Colorado Online Support Group Helps Smokers Quit
09/25/02
Sep. 25--Jenifer Adams tried the patch. She tried nicotine gum. She tried cold turkey. None of it worked until she tried the Internet.
Now the 35-year-old teacher has thousands of people online who root for her, congratulate her and persuade her not to take another puff. She says she has been cigarette-free for three months thanks to online support group Colorado QuitNet.
"QuitNet helps me to stop listening to that voice that says, `Oh you can just have one cigarette; it's not going to hurt you,"' Adams said.
Colorado is one of four states nationwide footing the $150,000 annual bill for the online program.
QuitNet, a company in Boston that runs the service, typically charges users $15 a month for access to personally tailored quitting plans, medical advice, local resources and online chats with thousands of other users.
For Colorado users, it's free.
The funding comes from the $100 million a year outlay the state receives from a national settlement of a lawsuit against tobacco companies.
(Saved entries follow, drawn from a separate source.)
Lemma fmt_d_no_colon n : colon ∉ fmt_d n.
Proof.
  assert (forall k, 0 <= k -> colon ∉ itoa k) as Hi.
  { intros k Hk Hc. eapply Forall_forall in Hc; [|by apply itoa_digits]. simpl in Hc. lia. }
  unfold fmt_d. case_decide; [|apply Hi; lia]. change (gs "-") with [45]. apply not_elem_of_app. split; [set_solver|apply Hi; lia].
Qed.

Lemma planTunnel_allowed cfg sni p :
  planTunnel cfg sni = inr p ->
  EvaluateDomain sni (cfg_Firewall cfg) = ALLOW /\ (forall ip port, p = TunnelTo ip port -> safe_ip (cfg_Firewall cfg) ip).
Proof.
  unfold planTunnel. intros H. destruct (decide (EvaluateDomain sni _ = DENY)); [done|]. split; [by apply verdict_allow|].
  intros ip port ->. cbn zeta in H. destruct (match hc_HttpProxy _ with Some _ => _ | None => _ end).
  { destruct (cfg_Tls cfg); [|done]. by destruct (loadTlsConfig _). }
  destruct (if decide (len (sniTargets _ _ _) = 0) then _ else _) as [|[|tip ips]]; [done..|].
  destruct (decide (EvaluateOutbound tip _ = DENY)); [done|]. destruct (decide (EvaluateIp tip _ = DENY)); [done|].
  simplify_eq. split; by apply verdict_allow.
Qed.

Lemma openTunnel_guarded fw h u target ip port :
  safe_ip fw ip -> colon ∉ port -> openTunnel (NT := guarded fw) h u target ip port = openTunnel h u target ip port.
Proof. intros Hs Hp. unfold openTunnel. cbn [dialDirect guarded]. by rewrite allowedAddr_safe. Qed.

(** C23: Like the HTTP proxy, the SNI proxy connects directly only to addresses that
    the firewall and the outbound policy allow: a filter on the network that refuses
    all others is never noticed. *)
Theorem sni_ssrf_safe s h ip conn stream :
  handleConnection (NT := guarded (cfg_Firewall (sn_cfg s))) s h ip conn stream = handleConnection s h ip conn stream.
Proof.
  unfold handleConnection. case_decide; [done|]. cbn zeta. destruct (index _ _); [|done..]. rewrite !bind_Ret. case_decide; [done|].
  destruct (get_uint16 _ _); [|done..]. rewrite !bind_Ret. do 2 (case_decide; [done|]).
  destruct (extractSNI _) as [[|sni]| |]; [done| |done..]. rewrite !bind_Ret. f_equal.
  unfold tryTunnel. change (planTunnel (NT := guarded (cfg_Firewall (sn_cfg s)))) with planTunnel.
  destruct (planTunnel (sn_cfg s) sni) as [|[t|tip port]] eqn:E; [done..|]. cbn zeta.
  apply planTunnel_allowed in E as [_ E]. rewrite openTunnel_guarded; [done|by eapply E|apply fmt_d_no_colon].
Qed.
About 15 percent of those dollars goes to smoking cessation programs, and the remaining money goes to a trust fund or to sponsor other health care programs.
"The combination of health care savings in addition to the human toll tobacco takes, it's an incredibly economical investment," said Jill Conley, spokeswoman from the state Tobacco Education and Prevention Partnership, part of the department of health.
Smoking-related diseases claim an estimated 430,700 American lives each year and cause 87 percent of lung cancer cases and most cases of emphysema and chronic bronchitis.
The habit also costs America $97.2 billion each year in health care costs and lost productivity, according to the American Lung Association.
"I feel so much better," Adams said. One of 2,200 Coloradans who used QuitNet, she said smoking made her tired, her nose run, her throat sore and made her more susceptible to colds.
She nonetheless needed the moral support from people online in order to steer clear of cigarettes.
"When you get on and you see all the people who are doing it right along with you, it's really motivating," she said. "I see people on their first or second day, and I know I don't want to go back there." QuitNet has heard similar feedback from some of its 1 million users worldwide. But small response to surveys has made it difficult to determine if the service truly helps a majority of smokers quit.
Of the 20 percent who responded to a recent QuitNet survey, half had stopped smoking. The company hopes more will answer a second survey.
Other research has shown that Colorado smokers do want to kick the habit.
A 2001 study by the Colorado Department of Health showed that 85 percent of Colorado smokers said they wanted to quit, and about half of them tried every year. Only 3 percent of them were able to do so successfully.
Conley said unlike the department of health's phone line -- 1-800-639-7848 -- the Internet offers 24-hour support from people who are going through the same challenge.
That online community kept Ken Foust from taking a drag during a weak moment 30 days after he quit smoking.
The Denver electrical contractor, who was trying to break his 20-year habit, logged online at midnight and told users he desperately craved a cigarette.
"They told me, `Just go to bed,"' he said.
Foust's decision is also reinforced by numbers.
On Tuesday, the website told him he had added one month, nine days and 12 hours to his life because of the health benefits of quitting. And he saved $774 by not buying 5,174 cigarettes.
"It's a pretty good habit to get rid of, I'd say," he said.